Go to the line containing "let! _ := AccAddressFromBech32 (SetReg_From" in the records below and print it and every following line exactly, on through the line containing "res (list string)", then stop.

BEGIN Excerpted data

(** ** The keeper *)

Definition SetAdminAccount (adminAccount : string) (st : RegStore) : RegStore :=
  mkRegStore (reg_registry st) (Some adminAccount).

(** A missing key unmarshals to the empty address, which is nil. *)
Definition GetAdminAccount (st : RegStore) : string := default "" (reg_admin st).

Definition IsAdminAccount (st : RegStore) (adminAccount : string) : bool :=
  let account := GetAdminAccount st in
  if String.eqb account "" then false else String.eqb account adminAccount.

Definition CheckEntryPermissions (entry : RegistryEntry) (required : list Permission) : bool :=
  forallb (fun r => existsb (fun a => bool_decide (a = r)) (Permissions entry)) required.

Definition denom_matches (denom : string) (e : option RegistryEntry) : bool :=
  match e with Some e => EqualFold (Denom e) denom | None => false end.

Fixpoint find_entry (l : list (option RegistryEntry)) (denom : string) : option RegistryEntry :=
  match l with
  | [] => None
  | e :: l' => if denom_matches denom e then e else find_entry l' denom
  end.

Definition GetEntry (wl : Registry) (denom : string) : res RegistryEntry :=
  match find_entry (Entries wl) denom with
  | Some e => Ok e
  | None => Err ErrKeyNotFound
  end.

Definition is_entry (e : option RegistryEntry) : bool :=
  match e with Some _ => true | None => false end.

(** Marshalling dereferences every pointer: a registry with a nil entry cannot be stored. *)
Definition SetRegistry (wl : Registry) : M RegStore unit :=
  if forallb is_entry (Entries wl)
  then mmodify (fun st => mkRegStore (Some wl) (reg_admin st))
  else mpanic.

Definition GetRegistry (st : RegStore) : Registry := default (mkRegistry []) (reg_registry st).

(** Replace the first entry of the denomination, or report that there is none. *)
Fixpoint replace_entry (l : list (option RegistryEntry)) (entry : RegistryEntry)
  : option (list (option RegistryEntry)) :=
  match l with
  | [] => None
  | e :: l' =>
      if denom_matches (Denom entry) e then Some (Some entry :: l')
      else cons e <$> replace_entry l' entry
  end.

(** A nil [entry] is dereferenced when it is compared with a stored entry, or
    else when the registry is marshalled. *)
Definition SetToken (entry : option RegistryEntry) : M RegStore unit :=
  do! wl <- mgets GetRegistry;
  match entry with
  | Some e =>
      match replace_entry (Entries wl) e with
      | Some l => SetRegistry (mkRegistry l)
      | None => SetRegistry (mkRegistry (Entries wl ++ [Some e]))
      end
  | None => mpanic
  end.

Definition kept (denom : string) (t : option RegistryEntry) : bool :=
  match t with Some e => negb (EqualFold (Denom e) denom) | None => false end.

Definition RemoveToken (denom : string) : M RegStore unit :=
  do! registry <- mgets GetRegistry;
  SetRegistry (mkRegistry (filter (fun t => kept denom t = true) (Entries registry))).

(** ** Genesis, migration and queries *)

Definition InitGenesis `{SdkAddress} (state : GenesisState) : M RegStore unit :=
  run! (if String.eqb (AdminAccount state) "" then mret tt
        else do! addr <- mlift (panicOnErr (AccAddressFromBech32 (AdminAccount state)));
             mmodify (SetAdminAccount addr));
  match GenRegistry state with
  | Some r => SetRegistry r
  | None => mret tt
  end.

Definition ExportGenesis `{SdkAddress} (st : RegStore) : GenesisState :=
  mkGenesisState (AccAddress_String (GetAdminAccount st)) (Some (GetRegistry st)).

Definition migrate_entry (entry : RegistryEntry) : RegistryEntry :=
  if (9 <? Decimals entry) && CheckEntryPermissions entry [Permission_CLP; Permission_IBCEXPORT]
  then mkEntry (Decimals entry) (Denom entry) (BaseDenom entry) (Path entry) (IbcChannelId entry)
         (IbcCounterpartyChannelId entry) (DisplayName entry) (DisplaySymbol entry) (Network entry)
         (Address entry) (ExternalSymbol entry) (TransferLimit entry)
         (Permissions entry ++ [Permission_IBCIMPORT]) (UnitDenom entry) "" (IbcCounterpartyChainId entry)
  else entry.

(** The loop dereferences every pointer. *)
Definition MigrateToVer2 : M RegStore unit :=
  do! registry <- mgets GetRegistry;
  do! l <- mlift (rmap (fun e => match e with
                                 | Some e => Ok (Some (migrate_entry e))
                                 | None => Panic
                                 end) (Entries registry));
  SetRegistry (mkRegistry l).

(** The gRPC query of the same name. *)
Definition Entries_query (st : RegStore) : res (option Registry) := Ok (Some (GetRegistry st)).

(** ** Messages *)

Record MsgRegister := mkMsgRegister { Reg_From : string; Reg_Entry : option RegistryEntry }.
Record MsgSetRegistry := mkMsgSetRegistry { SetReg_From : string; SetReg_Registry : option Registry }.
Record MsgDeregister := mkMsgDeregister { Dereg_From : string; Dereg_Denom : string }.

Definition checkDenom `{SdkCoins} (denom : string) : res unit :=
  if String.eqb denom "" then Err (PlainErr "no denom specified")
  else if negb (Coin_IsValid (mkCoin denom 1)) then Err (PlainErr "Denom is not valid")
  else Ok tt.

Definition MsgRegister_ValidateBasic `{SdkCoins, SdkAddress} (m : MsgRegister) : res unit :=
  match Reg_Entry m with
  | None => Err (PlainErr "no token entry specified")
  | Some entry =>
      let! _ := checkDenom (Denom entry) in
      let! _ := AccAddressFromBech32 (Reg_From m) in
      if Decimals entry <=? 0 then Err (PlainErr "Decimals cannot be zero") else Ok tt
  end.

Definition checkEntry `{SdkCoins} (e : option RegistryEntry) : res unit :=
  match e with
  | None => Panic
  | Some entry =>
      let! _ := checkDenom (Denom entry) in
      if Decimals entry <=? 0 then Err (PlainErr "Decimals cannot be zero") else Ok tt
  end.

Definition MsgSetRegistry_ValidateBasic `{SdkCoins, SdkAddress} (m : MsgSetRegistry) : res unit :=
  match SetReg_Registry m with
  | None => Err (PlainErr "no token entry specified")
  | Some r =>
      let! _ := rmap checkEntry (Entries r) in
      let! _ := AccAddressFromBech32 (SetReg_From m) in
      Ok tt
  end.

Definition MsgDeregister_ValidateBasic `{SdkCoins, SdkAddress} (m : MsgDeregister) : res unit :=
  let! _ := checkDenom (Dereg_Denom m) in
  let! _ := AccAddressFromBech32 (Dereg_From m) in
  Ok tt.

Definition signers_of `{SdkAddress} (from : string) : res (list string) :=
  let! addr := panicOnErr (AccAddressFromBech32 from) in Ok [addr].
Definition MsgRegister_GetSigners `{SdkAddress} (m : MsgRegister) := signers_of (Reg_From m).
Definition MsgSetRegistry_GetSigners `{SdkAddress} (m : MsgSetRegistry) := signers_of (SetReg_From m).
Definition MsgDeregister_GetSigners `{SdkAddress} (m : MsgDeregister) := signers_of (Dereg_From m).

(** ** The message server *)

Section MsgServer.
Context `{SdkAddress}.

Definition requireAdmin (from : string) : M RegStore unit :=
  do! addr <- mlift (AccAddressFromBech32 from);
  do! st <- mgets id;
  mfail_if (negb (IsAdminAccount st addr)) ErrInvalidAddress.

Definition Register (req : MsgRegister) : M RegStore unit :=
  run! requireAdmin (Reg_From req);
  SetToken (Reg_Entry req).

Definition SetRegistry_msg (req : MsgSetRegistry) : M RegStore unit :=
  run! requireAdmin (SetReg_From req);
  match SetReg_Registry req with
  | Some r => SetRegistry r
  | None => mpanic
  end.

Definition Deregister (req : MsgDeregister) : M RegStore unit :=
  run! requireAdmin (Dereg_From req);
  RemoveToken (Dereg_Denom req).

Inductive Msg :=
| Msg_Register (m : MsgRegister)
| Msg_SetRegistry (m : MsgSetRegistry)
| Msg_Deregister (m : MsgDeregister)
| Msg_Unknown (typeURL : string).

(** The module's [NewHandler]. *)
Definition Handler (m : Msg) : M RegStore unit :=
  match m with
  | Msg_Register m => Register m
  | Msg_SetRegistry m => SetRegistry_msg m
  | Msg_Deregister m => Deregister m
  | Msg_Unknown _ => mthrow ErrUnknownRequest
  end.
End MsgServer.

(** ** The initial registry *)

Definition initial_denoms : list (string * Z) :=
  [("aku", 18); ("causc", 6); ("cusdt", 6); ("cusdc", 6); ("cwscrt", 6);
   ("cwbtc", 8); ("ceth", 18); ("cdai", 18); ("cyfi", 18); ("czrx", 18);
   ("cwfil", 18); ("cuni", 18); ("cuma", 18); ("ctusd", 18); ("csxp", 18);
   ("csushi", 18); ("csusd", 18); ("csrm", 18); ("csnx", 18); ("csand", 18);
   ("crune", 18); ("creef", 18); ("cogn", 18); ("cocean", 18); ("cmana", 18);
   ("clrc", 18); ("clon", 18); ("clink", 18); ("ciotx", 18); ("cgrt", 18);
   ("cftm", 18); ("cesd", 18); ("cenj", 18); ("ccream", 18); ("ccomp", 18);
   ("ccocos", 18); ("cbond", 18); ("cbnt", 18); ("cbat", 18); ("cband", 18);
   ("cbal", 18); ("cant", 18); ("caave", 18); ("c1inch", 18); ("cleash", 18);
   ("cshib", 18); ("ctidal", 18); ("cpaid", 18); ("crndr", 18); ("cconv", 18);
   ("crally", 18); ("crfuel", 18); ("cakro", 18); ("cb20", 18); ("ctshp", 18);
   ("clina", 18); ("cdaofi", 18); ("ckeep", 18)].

END Excerpted data

• Problem solution:
      let! _ := AccAddressFromBech32 (SetReg_From m) in
      Ok tt
  end.

Definition MsgDeregister_ValidateBasic `{SdkCoins, SdkAddress} (m : MsgDeregister) : res unit :=
  let! _ := checkDenom (Dereg_Denom m) in
  let! _ := AccAddressFromBech32 (Dereg_From m) in
  Ok tt.

Definition signers_of `{SdkAddress} (from : string) : res (list string) :=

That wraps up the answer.